Pensieri sul seminario Scienza e femminismo - Agnese Seranis

Maddalena Gasparini

 

Care amiche,

il seminario di sabato mi è molto piaciuto. Era un po’ che mancavo (di solito sabato sono a Silvera) e forse anche per questo ho avuto modo di apprezzare la preparazione, l’impegno, l’originalità dell’iniziativa.

Mi è piaciuto il legame che avete  proposto fra scienza e femminismo da un lato e agnese seranis e la sua biografia e la sua produzione letteraria dall’altro, impensabile senza il femminismo.

Un paio di cose  hanno suscitato dei pensieri e ve li racconto.

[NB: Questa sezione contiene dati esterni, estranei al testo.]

(** A part of a function that keeps the handles exact, and then the rest. *)
Lemma WPd_next {A} p (k : Gateway.Impl -> prog Gateway.GatewayE A) g Q :
  WPd p g owns -> (forall i g', owns i g' -> WPd (k i) g' Q) -> WPd (bind p k) g Q.
Proof. intros Hp Hk. apply WP_bind. eapply WP_mono; [exact Hp|]. auto. Qed.

Lemma WPd_then {A B} p (k : A -> prog Gateway.GatewayE B) i g Q :
  quiet F (fun _ => True) p -> owns i g -> (forall a g', owns i g' -> WPd (k a) g' Q) -> WPd (bind p k) g Q.
Proof.
  intros Hp Ho Hk. apply WP_bind. eapply WP_mono; [by eapply WPd_quiet|]. intros a g' (_ & ? & _). auto.
Qed.

Lemma WPd_when (b : bool) p i g : owns i g -> WPd p g owns -> WPd (if b then p else Ret i) g owns.
Proof. intros Ho Hp. destruct b; [done|by apply WP_ret]. Qed.

Lemma WPd_serve_client i client g : owns i g -> WPd (Gateway.serve_client i client) g owns.
Proof.
  intros Ho. destruct client as [fd events]. unfold Gateway.serve_client.
  destruct (Gateway.connections i !! fd); [|by apply WP_ret]. apply WPd_next.
  { apply WPd_when; [done|]. eapply WPd_keeps; [apply quiet_receive|done]. }
  intros i1 g1 Ho1. apply WPd_next.
  { destruct (Gateway.connections i1 !! fd); [|by apply WP_ret]. apply WPd_when; [done|].
    eapply WPd_keeps; [apply quiet_flush_output|done]. }
  intros i2 g2 Ho2. cbv zeta. apply WPd_close_if_finished.
  destruct (Gateway.connections i2 !! fd); [|done]. destruct (has_event _ _); [|done].
  eapply owns_same; [exact Ho2|by apply handles_alter|done].
Qed.

Lemma WPd_handle_events fds revents i g : owns i g -> WPd (Gateway.handle_events fds revents i) g owns.
Proof.
  intros Ho. unfold Gateway.handle_events. cbv zeta.
  destruct (revents !! _) as [we|]; [|apply WPd_event; [done|intros []]].
  destruct (revents !! 0%nat) as [le|]; [|apply WPd_event; [done|intros []]].
  apply WPd_next.
  { apply WPd_when; [done|]. eapply WPd_then; [apply quiet_drain_wakeup|exact Ho|]. intros _ g1 Ho1.
    apply WPd_next; [by apply WPd_begin_shutdown|]. intros i2 g2 Ho2.
    apply WPd_next; [eapply WPd_keeps; [apply quiet_drain_completions|done]|]. intros i3 g3 Ho3.
    eapply WPd_keeps; [apply quiet_drain_pending|done]. }
  intros i1 g1 Ho1. apply WPd_next.
  { apply WPd_when; [done|]. apply WPd_next; [by apply WPd_when, WPd_accept|]. intros i2 g2 Ho2.
    apply WPd_when; [done|]. eapply WPd_then; [apply quiet_request_stop|exact Ho2|]. intros. by apply WP_ret. }
  intros i2 g2 Ho2. apply (WP_for_each _ _ _ (fun _ => owns)); [done| |done].
  intros x xs j g' Hj. by apply WPd_serve_client.
Qed.

Lemma WPd_run_body i g :
  owns i g -> WPd (Gateway.run_body i) g (fun t g' => match t with inl i' => owns i' g' | inr i' => owns i' g' end).
Proof.
  intros Ho. apply WPd_next; [by apply WPd_begin_shutdown|]. clear i g Ho. intros i g Ho.
  apply WPd_next; [eapply WPd_keeps; [apply quiet_drain_completions|done]|]. clear i g Ho. intros i g Ho.
  apply WPd_next; [eapply WPd_keeps; [apply quiet_drain_pending|done]|]. clear i g Ho. intros i g Ho.
  eapply WPd_then; [apply quiet_shutdown_complete|exact Ho|]. clear g Ho. intros complete g Ho. destruct complete.
  { apply WPd_next; [eapply WPd_keeps; [apply quiet_flush_outputs|done]|]. intros. by apply WP_ret. }
  eapply WPd_then; [apply quiet_iteration_order|exact Ho|]. clear g Ho. intros fds g Ho.
  cbv zeta. open_event. apply WP_op. intros r s _. split; [done|].
  intros [] g1 s1 [_ ->]. split; [done|]. assert (owns i (set_snapshot i g)) as Ho1 by (by eapply owns_same).
  apply WP_op. intros r2 s2 _. split; [by exists i|]. intros x g2 s3 [_ Hx]. split; [done|].
  destruct x as [revents|e].
  - destruct Hx as [-> _]. apply WPd_next; [by apply WPd_handle_events|]. intros. by apply WP_ret.
  - apply failed_call_dom in Hx. assert (owns i g2) as Ho2 by (by eapply owns_same).
    destruct (e =? EINTR); [by apply WP_ret|].
    eapply WPd_then; [apply quiet_request_stop|exact Ho2|]. intros. by apply WP_ret.
Qed.

Lemma WPd_close_all i g :
  owns i g -> WPd (Gateway.close_all_connections i) g (fun i' g' =>
    owns i' g' /\ Gateway.connections i' = empty /\ Gateway.listener_descriptor i' = Gateway.listener_descriptor i).
Proof.
  intros Ho. unfold Gateway.close_all_connections, Gateway.iteration_order. open_event. apply WP_op.
  intros r s _. split; [done|]. intros order g' s' (Hp & _ & ->). split; [done|].
  apply (WP_for_each _ _ _ (fun rest j g' => owns j g' /\ (forall fd c, Gateway.connections j !! fd = Some c -> fd ∈ rest) /\
    Gateway.listener_descriptor j = Gateway.listener_descriptor i)).
  - split_and!; [done| |done]. intros fd c Hc. rewrite Hp. apply list_elem_of_fmap. exists (fd, c).
    split; [done|]. by apply elem_of_map_to_list.
  - intros fd rest j g1 (Hj & Hin & El). eapply WP_mono; [by apply WPd_erase|]. intros j' g2 [Hj' ->].
    split_and!; [done| |done]. simpl. intros fd' c [Hne Hc]%lookup_delete_Some.
    apply Hin, elem_of_cons in Hc as [->|?]; done.
  - intros j g1 (Hj & Hin & El). split_and!; [done| |done]. apply map_empty. intros fd.
    destruct (Gateway.connections j !! fd) eqn:E; [|done]. by apply Hin, not_elem_of_nil in E.
Qed.

(** [run]: in the end only the eventfd is left. *)
Lemma WPd_run i g :
  owns i g -> WPd (Gateway.run i) g (fun i' g' =>
    owns i' g' /\ Gateway.connections i' = empty /\ Gateway.listener_descriptor i' < 0).
Proof.
  intros Ho. unfold Gateway.run. apply WP_bind. eapply WP_mono.
  { apply (WP_iter _ _ _ owns _ _ _ owns); [done|]. intros j g' Hj. by apply WPd_run_body. }
  clear i g Ho. intros i g Ho. apply WP_bind. eapply WP_mono; [by apply WPd_close_listener|].
  intros fd g' [Hfd Ho']. eapply WP_mono; [by apply WPd_close_all|]. intros j g2 (? & ? & ->). done.
Qed.

(** [~Impl] closes all that is left. *)
Lemma WPd_destroy i g : owns i g -> WPd (Gateway.destroy i) g (fun _ g' => D g' = F).
Proof.
  intros Ho. unfold Gateway.destroy. apply WP_bind. eapply WP_mono; [by apply WPd_close_all|].
  intros j gj (Hj & Ec & _). apply WP_bind. eapply WP_mono; [by apply WPd_close_listener|].
  intros fd g' [Hfd [(Hd & Hf & _) Hw _]]. apply WP_bind. eapply WP_mono; [by apply WPd_close|].
  intros _ g2 [_ Hg]. apply WP_ret. rewrite Hg, Hd. unfold listening in *. simpl in *.
  rewrite (proj2 (Z.leb_gt _ _) Hfd), Ec, dom_empty_L in *. clear -Hf. set_solver.
Qed.

End loop.

(** ** Destroying the gateway ends *)

Abbreviation returns := (halts gateway_step (fun _ => True)).

Lemma halts_close fd g : returns (fun _ _ => True) (Gateway.close_descriptor fd) g.
Proof.
  unfold Gateway.close_descriptor, call. destruct (0 <=? fd); [|by apply halts_ret].
  cbn [bind]. apply halts_op. intros. by apply halts_ret.
Qed.

Lemma halts_close_then {A} fd (k : Fd -> prog Gateway.GatewayE A) g :
  (forall fd g, returns (fun _ _ => True) (k fd) g) ->
  returns (fun _ _ => True) (bind (Gateway.close_descriptor fd) k) g.
Proof. intros Hk. apply halts_bind. eapply halts_mono; [apply halts_close|]. auto. Qed.

Lemma halts_destroy i g : returns (fun _ _ => True) (Gateway.destroy i) g.
Proof.
  unfold Gateway.destroy, Gateway.close_all_connections, Gateway.iteration_order, call. cbn [bind].
  apply halts_op. intros s order g' s' _ _. apply halts_bind. eapply halts_mono.
  { apply halts_for_each. intros fd j g1. unfold Gateway.erase_connection.
    destruct (Gateway.connections j !! fd); [|apply halts_op; intros ? []].
    apply halts_close_then. intros. by apply halts_ret. }
  intros j g1 _. do 2 (apply halts_close_then; intros). by apply halts_ret.
Qed.

(** ** A server from its creation to its end *)

Section server.
  Context {W : Type} `{!Posix W}.

Lemma create_owns faults config p mode (proc : Proc W) g :
  WPc (Exchange.create faults config p mode proc) g (fun r g' =>
    match r with
    | Returned _ (inl impl) => exists gateway,
        Exchange.gateway impl = Some gateway /\ Exchange.worker_started impl = false /\ owns (D g) gateway g'
    | _ => True
    end).
Proof.
  unfold Exchange.create. destruct (Exchange.invalid_configuration config); [by apply WP_ret|].
  destruct (Exchange.start_engine _ _ _ _) as [proc' [e|]| |]; try by apply WP_ret. cbv zeta.
  apply WP_bind. eapply WP_mono; [apply WPc_gateway_create|]. intros [i|error] g' Hr; [|by apply WP_ret].
  destruct Hr as (_ & l & w & port & -> & Hl & Hw & Hne & Hl0 & Hw0 & Hg). apply WP_ret. eexists. split_and!; [done..|].
  apply not_elem_of_dom in Hl, Hw. split; [|done|by apply map_Forall_empty].
  unfold listening. simpl. rewrite (proj2 (Z.leb_le _ _) Hl0), Hg, !dom_insert_L, dom_empty_L.
  split_and!; set_solver.
Qed.

Lemma server_steps_descriptors F (v v' : @Server W) :
  rtc server_step v v' ->
  let Q i g := owns F i g /\ Gateway.connections i = empty /\ Gateway.listener_descriptor i < 0 in
  WP gateway_step (descriptors_ok F) (fun _ (_ : unit) _ => True) (gateway_thread v) (gs v) Q ->
  WP gateway_step (descriptors_ok F) (fun _ (_ : unit) _ => True) (gateway_thread v') (gs v') Q.
Proof.
  intros H Q. induction H as [v|v1 v2 v3 Hst _ IH]; [done|]. intros HW. apply IH.
  destruct Hst as [q q' wp cp g g' w c s s' Hst| |]; [|done..]. simpl in *.
  by destruct (WP_thread_step _ _ _ _ _ _ _ tt _ _ _ HW I Hst).
Qed.

(** C29: the gateway leaks no descriptor.  Of a server that [create] has returned
    and that runs, whatever the clients do and the system calls answer: whenever the
    gateway waits in [poll], the open descriptors are those that were open before
    the server was created, the listener unless the shutdown has begun, the eventfd
    and exactly one per connection, without overlap.  When [run] has returned, only
    the eventfd is left, and destroying the gateway ends with exactly those open
    that were open before [create]. *)
Theorem sockets_never_leak faults config p mode (proc proc' : Proc W) fds signals s impl g' throws signals' v0 v :
  runs_to (Exchange.create faults config p mode proc) (new_gateway_state fds signals) s (Returned proc' (inl impl)) g' ->
  snd (Pipeline.run impl (g_fds g') proc' throws signals') = Some v0 ->
  rtc server_step v0 v ->
  (forall ds k, gateway_thread v = Op (Gateway.Poll ds) k ->
     exists i, g_snapshot (gs v) = Some i /\ owns (dom fds) i (gs v)) /\
  (forall i, gateway_thread v = Ret i ->
     D (gs v) = dom fds ∪ {[Gateway.wakeup_descriptor i]} /\
     returns (fun _ g => D g = dom fds) (Gateway.destroy i) (gs v)).
Proof.
  intros Hc Hrun Hst. destruct (runs_to_WP _ _ _ _ _ _ Hc (create_owns _ _ _ _ _ _)) as (gw & Eg & Es & Ho).
  unfold run in Hrun. rewrite Eg, Es in Hrun. injection Hrun as <-. simpl in Ho.
  pose proof (server_steps_descriptors (dom fds) _ _ Hst) as HW. cbv zeta in HW. specialize (HW ltac:(by apply WPd_run; eapply owns_same)).
  split.
  - intros ds k E. rewrite E in HW. by destruct (HW 1%nat tt (sh v) I).
  - intros i E. rewrite E in HW. destruct (HW 1%nat) as (Ho' & Ec & El). split.
    + destruct Ho' as [(Hd & _) _ _]. rewrite Hd. unfold listening. rewrite (proj2 (Z.leb_gt _ _) El), Ec, dom_empty_L. set_solver.
    + eapply WP_halts; [apply halts_destroy|]. by apply WPd_destroy.
Qed.

End server.

(** The demonstration server: with a client it has descriptors 10, 11 and 12, and
    at the end what was open before, nothing. *)
Lemma demo_created :
  runs_to (Exchange.create no_faults demo_config sample_path CreateNew first_world) (new_gateway_state empty 0) unshared
    (Returned first_proc (inl (demo_impl demo_config))) (new_gateway_state demo_fds 0).
Proof.
  apply (run_alone_runs_to 100 _ _ _ demo_kernel _ _ (mkKernel [[demo_requests]] empty 12)). vm_compute. reflexivity.
Qed.

Lemma sockets_never_leak_witness :
  (exists i, g_snapshot (gs (demo_at 5)) = Some i /\ owns empty i (gs (demo_at 5))) /\
  (exists i, gateway_thread (demo_at 9) = Ret i /\ returns (fun _ g => D g = empty) (Gateway.destroy i) (gs (demo_at 9))).
Proof.
  split.
  - destruct (sockets_never_leak _ _ _ _ _ _ _ _ _ _ _ no_throws 0 (demo_start demo_config no_throws) (demo_at 5)
      demo_created eq_refl (demo_steps 5)) as [H _].
    destruct (polls_spec (gateway_thread (demo_at 5))) as (ds & k & E); [vm_compute; reflexivity|].
    exact (H ds k E).
  - destruct (sockets_never_leak _ _ _ _ _ _ _ _ _ _ _ no_throws 0 (demo_start demo_config no_throws) (demo_at 9)
      demo_created eq_refl (demo_steps 9)) as [_ H].
    destruct (returned_spec (gateway_thread (demo_at 9))) as [i E]; [vm_compute; reflexivity|].
    exists i. split; [exact E|]. exact (proj2 (H i E)).
Defined.
(* ===== verification/Handles.v ===== *)
(** * Owning handles

    The classes that own something and can be moved: [FileDescriptor] of
    src/journal_storage.cpp, and the handles [GatewayServer] and
    [ExchangeServer], each a [unique_ptr] to its [Impl].  Moving takes from one
    object what the other then owns; [FileDescriptor] closes what it owns when it
    is destroyed or assigned to.  However such objects are created, moved,
    assigned, released and destroyed, no descriptor is closed twice, none is
    closed that somebody else owns, and none is forgotten. *)
From S2P Require Import Prelude Types Bytes OrderBook Journal Posix MemoryFs JournalStorage JournalFile JournalStorageProps.
From S2P Require Import DurableEngine DurableEngineProps JournalDescriptors Threads BoundedQueue GatewayTypes Connection.
From S2P Require Import Gateway Exchange Pipeline.

(** ** [FileDescriptor] *)

Record FileDescriptor := mkFileDescriptor { file_descriptor_ : Fd }.

Module Descriptor.

Section descriptor.
  Context {W : Type} `{!Posix W}.
  Implicit Types (this other : FileDescriptor) (s : Proc W).

Definition new (file_descriptor : Fd) : FileDescriptor := mkFileDescriptor file_descriptor.

(** The move constructor: the new object and what is left of the old one. *)
Definition move_construct other : FileDescriptor * FileDescriptor :=
  (mkFileDescriptor (file_descriptor_ other), mkFileDescriptor (-1)).

Definition close this s : FileDescriptor * Proc W :=
  if 0 <=? file_descriptor_ this
  then (mkFileDescriptor (-1), JournalStorage.set_os (sys_close (file_descriptor_ this) (os s)) s)
  else (this, s).

(** [this = std::move(other)]; [same] when they are one object. *)
Definition move_assign (same : bool) this other s : (FileDescriptor * FileDescriptor) * Proc W :=
  if same then ((this, other), s) else
  let '(_, s) := close this s in
  ((mkFileDescriptor (file_descriptor_ other), mkFileDescriptor (-1)), s).

Definition destroy this s : Proc W := (close this s).2.

Definition get this : Fd := file_descriptor_ this.

(** The descriptor, for another owner, and what is left. *)
Definition release this : Fd * FileDescriptor := (file_descriptor_ this, mkFileDescriptor (-1)).

End descriptor.
End Descriptor.

(** ** Objects that share a process *)

Section objects.
  Context {W : Type} `{!Posix W, !PosixView W, !PosixLaws W}.
  Implicit Types (s : Proc W) (w : W).

(** The objects by their names, and the descriptors that were released to other
    owners. *)
Record Objects := mkObjects {
  objects : gmap nat FileDescriptor;
  released : list Fd;
  proc : Proc W;
}.

Inductive object_step : Objects -> Objects -> Prop :=
| step_open x mode p fd w m l s :
    m !! x = None -> sys_open mode p (os s) = (w, inl fd) ->
    object_step (mkObjects m l s) (mkObjects (<[x := Descriptor.new fd]> m) l (JournalStorage.set_os w s))
| step_move x y f m l s :
    m !! x = Some f -> m !! y = None ->
    object_step (mkObjects m l s)
      (mkObjects (<[y := (Descriptor.move_construct f).1]> (<[x := (Descriptor.move_construct f).2]> m)) l s)
| step_assign x y f f' r m l s :
    m !! x = Some f -> m !! y = Some f' -> Descriptor.move_assign (bool_decide (x = y)) f f' s = r ->
    object_step (mkObjects m l s) (mkObjects (<[y := r.1.2]> (<[x := r.1.1]> m)) l r.2)
| step_release x f m l s :
    m !! x = Some f ->
    object_step (mkObjects m l s)
      (mkObjects (<[x := (Descriptor.release f).2]> m) ((Descriptor.release f).1 :: l) s)
| step_destroy x f m l s :
    m !! x = Some f ->
    object_step (mkObjects m l s) (mkObjects (delete x m) l (Descriptor.destroy f s))
(** reading, writing, syncing *)
| step_use m l s s' : same_opened (os s) (os s') -> object_step (mkObjects m l s) (mkObjects m l s').

(** What an object owns. *)
Definition owns (f : FileDescriptor) : list Fd := if 0 <=? file_descriptor_ f then [file_descriptor_ f] else [].

Definition owned_by (m : gmap nat FileDescriptor) : list Fd := mjoin (owns <$> (map_to_list m).*2).

(** All that is owned; a negative number is no descriptor. *)
Definition owned (o : Objects) : list Fd := owned_by (objects o) ++ filter (fun fd => 0 <= fd) (released o).

(** Every descriptor has one owner, and what is open is what was open at first
    and what is owned. *)
Record exact (w0 w : W) (owned : list Fd) : Prop := {
  ex_once : NoDup owned;
  ex_open fd : 0 <= fd -> opened w fd <> None <-> opened w0 fd <> None \/ fd ∈ owned;
  ex_new fd : fd ∈ owned -> 0 <= fd /\ opened w0 fd = None;
}.

Lemma exact_perm w0 w l l' : l ≡ₚ l' -> exact w0 w l -> exact w0 w l'.
Proof.
  intros Hp [H1 H2 H3]. split; [by rewrite <- Hp| |].
  - intros fd H0. rewrite <- Hp. auto.
  - intros fd. rewrite <- Hp. auto.
Qed.

Lemma exact_open w0 w w' l fd : exact w0 w l -> opens fd w w' -> exact w0 w' (fd :: l).
Proof.
  intros [H1 H2 H3] (H0 & Hn & Ho & Hx).
  assert (opened w0 fd = None /\ fd ∉ l) as [Hw Hl].
  { assert (~ (opened w0 fd <> None \/ fd ∈ l)) as Hno by (rewrite <- H2 by done; intros Hc; by apply Hc).
    split; [|by auto]. destruct (opened w0 fd) eqn:E; [|done]. exfalso. apply Hno. by left. }
  split; [by constructor| |].
  - intros fd' H0'. destruct (decide (fd' = fd)) as [->|Hne]; [set_solver|]. rewrite Hx, H2 by done. set_solver.
  - intros fd' [->|Hin]%elem_of_cons; auto.
Qed.

(** Closing what [f] owns. *)
Lemma exact_close w0 s l f :
  exact w0 (os s) (owns f ++ l) -> exact w0 (os (Descriptor.destroy f s)) l.
Proof.
  unfold Descriptor.destroy, Descriptor.close, owns. destruct (Z.leb_spec 0 (file_descriptor_ f)) as [Hf|Hf]; [|done].
  simpl. set (fd := file_descriptor_ f) in *. intros [[Hl H1]%NoDup_cons H2 H3].
  destruct (close_closes fd (os s)) as (_ & Hc & Hx). split; [done| |].
  - intros fd' H0. destruct (decide (fd' = fd)) as [->|Hne].
    + rewrite Hc. split; [done|]. intros [Hw|?]; [|done]. destruct (H3 fd ltac:(set_solver)). done.
    + rewrite Hx, H2 by done. set_solver.
  - intros fd' Hin. apply H3. set_solver.
Qed.

Lemma owned_by_insert x f m : m !! x = None -> owned_by (<[x := f]> m) ≡ₚ owns f ++ owned_by m.
Proof. intros Hx. unfold owned_by. by rewrite map_to_list_insert. Qed.

Lemma owned_by_delete x f m : m !! x = Some f -> owned_by m ≡ₚ owns f ++ owned_by (delete x m).
Proof. intros Hx. rewrite <- owned_by_insert by apply lookup_delete_eq. by rewrite insert_delete_id. Qed.

Lemma owned_by_update x f f' m :
  m !! x = Some f' -> owned_by (<[x := f]> m) ≡ₚ owns f ++ owned_by (delete x m).
Proof.
  intros Hx. rewrite (owned_by_delete x f) by apply lookup_insert_eq. by rewrite delete_insert_eq.
Qed.

Lemma object_step_exact w0 o o' :
  object_step o o' -> exact w0 (os (proc o)) (owned o) -> exact w0 (os (proc o')) (owned o').
Proof.
  intros Hst H. destruct Hst as [x mode p fd w m l s Hx E|x y f m l s Hx Hy|x y f f' r m l s Hx Hy <-|x f m l s Hx|x f m l s Hx|m l s s' Hs];
    unfold owned in *; cbn [objects released proc] in *.
  - pose proof (open_opens _ _ _ _ _ E) as Ho. pose proof (exact_open _ _ _ _ _ H Ho) as H'.
    eapply exact_perm; [|exact H']. rewrite owned_by_insert by done. unfold owns. simpl.
    rewrite (proj2 (Z.leb_le 0 fd)) by apply Ho. done.
  - eapply exact_perm; [|exact H]. assert (x <> y) by congruence.
    rewrite owned_by_insert by (by rewrite lookup_insert_ne). rewrite (owned_by_update x _ f) by done.
    rewrite (owned_by_delete x f) by done. done.
  - case_bool_decide as Exy; unfold Descriptor.move_assign.
    + subst y. simpl. assert (f' = f) as -> by congruence. by rewrite insert_insert_eq, insert_id.
    + rewrite (surjective_pairing (Descriptor.close f s)). cbn [fst snd].
      apply (exact_close w0 s _ f). eapply exact_perm; [|exact H].
      assert (delete x m !! y = Some f') as Hy' by (by rewrite lookup_delete_ne).
      rewrite (owned_by_delete x f m), (owned_by_delete y f' (delete x m)) by done.
      rewrite (owned_by_update y _ f') by (by rewrite lookup_insert_ne).
      rewrite delete_insert_ne, (owned_by_update x _ f) by (done || by rewrite lookup_delete_ne).
      rewrite (delete_delete m x y). unfold owns. simpl. by rewrite <- !app_assoc.
  - eapply exact_perm; [|exact H]. rewrite (owned_by_delete x f m), (owned_by_update x _ f) by done.
    unfold Descriptor.release, owns. simpl. rewrite filter_cons.
    destruct (Z.leb_spec 0 (file_descriptor_ f)); [rewrite decide_True by done|rewrite decide_False by lia; done].
    simpl. by rewrite Permutation_middle.
  - apply (exact_close w0 s _ f). eapply exact_perm; [|exact H]. by rewrite (owned_by_delete x f m), <- app_assoc.
  - destruct H as [H1 H2 H3]. split; [done| |done]. intros fd H0. rewrite (Hs fd). auto.
Qed.

(** Descriptors are owned exactly.  However objects are constructed, moved,
    assigned (also to themselves), released and destroyed: every open descriptor
    was open before or has exactly one owner, and every owner's descriptor is open:
    nothing is closed twice, nothing is forgotten.  In particular, when all objects
    are gone and nothing was released, what is open is what was open before. *)
Theorem descriptor_ownership s0 o :
  rtc object_step (mkObjects empty [] s0) o ->
  exact (os s0) (os (proc o)) (owned o) /\
  (objects o = empty -> released o = [] -> forall fd, 0 <= fd ->
     opened (os (proc o)) fd <> None <-> opened (os s0) fd <> None).
Proof.
  intros Hst. assert (exact (os s0) (os (proc o)) (owned o)) as H.
  { assert (exact (os s0) (os s0) (owned (mkObjects empty [] s0))) as H0.
    { split; [by apply NoDup_nil| |]; intros fd; set_solver. }
    change (os s0) with (os (proc (mkObjects empty [] s0))) in H0 at 2. revert H0.
    induction Hst; eauto using object_step_exact. }
  split; [done|]. intros Eo El fd H0. rewrite (ex_open _ _ _ H fd H0). unfold owned. rewrite Eo, El.
  split; [|by left]. intros [?|Hin]; [done|]. by apply not_elem_of_nil in Hin.
Qed.

End objects.

(** ** [GatewayServer] and [ExchangeServer]

    A handle is its [impl_], null when it was moved from.  The member functions do
    nothing on a null handle. *)

Module GatewayHandle.

Abbreviation Handle := (option Gateway.Impl).

Definition move_construct (other : Handle) : Handle * Handle := (other, None).

(** [unique_ptr]'s destructor. *)
Definition destroy (this : Handle) : prog Gateway.GatewayE unit :=
  match this with None => Ret tt | Some impl => Gateway.destroy impl end.

(** The defaulted move assignment: [unique_ptr] takes over before it destroys what
    it had. *)
Definition move_assign (this other : Handle) : prog Gateway.GatewayE (Handle * Handle) :=
  destroy this ;; Ret (move_construct other).

Definition run (this : Handle) : prog Gateway.GatewayE Handle :=
  match this with
  | None => Ret None
  | Some impl => let* impl := Gateway.run impl in Ret (Some impl)
  end.

Section any_thread.
  Context {E : Type -> Type} `{!Shares E}.

Definition request_stop (this : Handle) : prog E unit :=
  match this with None => Ret tt | Some _ => Gateway.request_stop end.
Definition notify (this : Handle) : prog E unit :=
  match this with None => Ret tt | Some _ => Gateway.wake end.
Definition enter_fail_stop (this : Handle) : prog E unit :=
  match this with None => Ret tt | Some _ => Gateway.enter_fail_stop end.

End any_thread.
End GatewayHandle.

Module ExchangeHandle.

Abbreviation Handle := (option Exchange.Impl).

Definition move_construct (other : Handle) : Handle * Handle := (other, None).

Section exchange.
  Context {W : Type} `{!Posix W}.

(** [run] on the threads of the server, if it starts them. *)
Definition run (this : Handle) (fds : gmap Z Descriptor) (proc : Proc W) (throws : ThrowSite -> bool)
    (signals : nat) : Handle * option (@Server W) :=
  match this with
  | None => (None, None)
  | Some impl => let '(impl, server) := Pipeline.run impl fds proc throws signals in (Some impl, server)
  end.

End exchange.

Definition request_stop (this : Handle) : prog SharedE unit :=
  match this with None => Ret tt | Some impl => Exchange.request_stop impl end.

End ExchangeHandle.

Il ricorso alla figura dell’immigrato per dire delle donne nella scienza mi ha ricordato l’affermazione di anna del bo boffino, che definiva terra straniera il mondo del lavoro per le donne. Oggi le donne si muovono nel mondo del lavoro certo con fatica e incertezza ma non più da “straniere”.  Libri, incontri, analisi ed esperienza ci dicono che molto resta da fare (per superare discriminazioni, mancati riconoscimenti etc) ma anche che il lavoro per le donne non è (più) solo strumento dell’autonomia economica ma parte della propria identità collettiva. Il bel racconto illustrato di sara (spero molto che foto e intervento vadano a costituire un breve opuscolo) si chiude non a caso con foto di donne (fabiola gianotti, elena cattaneo, samantha cristofoletti) che ci dicono che il tempo dei “romiti nei panni di rita hayworth”  (cito a memoria)  è finito. Le donne al lavoro non hanno bisogno di esibire un corpo pensato per il desiderio maschile, e nemmeno di camuffarsi per essere accettate (non sempre accolte, certo). Ricordo un’intervista a una medica laureatasi negli anni 50 che raccontava come le fosse proibito dal primario presentarsi in reparto con le unghie laccate e di qualche compagna di corso che si presentava discinta agli esami. Stante la stupidità maschile di fronte alla seduzione, non mancherà chi oggi ricorre agli stessi strumenti, ma almeno hanno maggior competenza “contrattuale”.

E’ accaduto (o sta accadendo) qualcosa di simile  con il mondo della scienza? Davvero si fatica a esserci col nostro corpo di donne?

Mi ha colpito, nella ricostruzione di liliana (che avevo anticipato leggendo il dossier sul sito della LUD) la carriera scientifico-lavorativa di agnese (specchiata almeno in parte nel racconto di henriette). Gli interrogativi sulla scienza e sul suo essere donna di scienza non le hanno impedito di studiare, sperimentare, pubblicare, dirigere;   segno che il “tormento” non raffreddava la passione conoscitiva, la capacità organizzativa e l’autorevolezza.

La fatica di essere insieme oggetto e soggetto della conoscenza certo è più facile da risolvere nei settori scientifici legati –diciamo così- alla vita. Medicina, biologia, ecologia e le varie declinazioni facilitano il superamento di questa dicotomia: l’empatia che nasce di fronte alla persona malata, all’animale da proteggere, l’inevitabile rispecchiamento (che mi ha indotto a lasciare qualche mese fa l’attività clinica, per “fatica”)  non sono automatici e richiedono una scelta consapevole. Ma che va appunto nella direzione del superamento della dicotomia. Non solo io (soggetto) “so”, anche l’altra (oggetto) “sa”,di sé.

Ma per chi studia fisica? permettetemi una neuro-divagazione. Mentre studiavo qualche anno fa di stato vegetativo e dunque della “natura” della coscienza, ho letto il famoso saggio di Nagel (what is it like to be a bat? Com’è essere un pipistrello?) che introduce a quella che poi verrà chiamata “coscienza fenomenica” una coscienza che hanno anche gli animali: un pipistrello sa benissimo (è cosciente di) com’è essere un pipistrello. Negli umani la coscienza fenomenica è tuttavia associata a quella che Ned Block chiamerà  “coscienza dell’accesso” cioè la capacità di rappresentare a se stesse il contenuto della coscienza e usarlo come premessa al ragionamento e all’azione.  Perché questa divagazione? dismessi i panni di rita hayworth la coscienza del nostro corpo di donna (della sua differenza e di tutto quello che si porta dietro) ci accompagna in ogni luogo, anche nel mondo della scienza. E mi piace credere che quando agnese ha chiesto di morire guardando il cielo, non fosse animata da sentimenti new age, ma dalla consapevolezza che la bellezza del cielo stellato nasce nella nostra coscienza non meno della consapevolezza del nostro essere donne.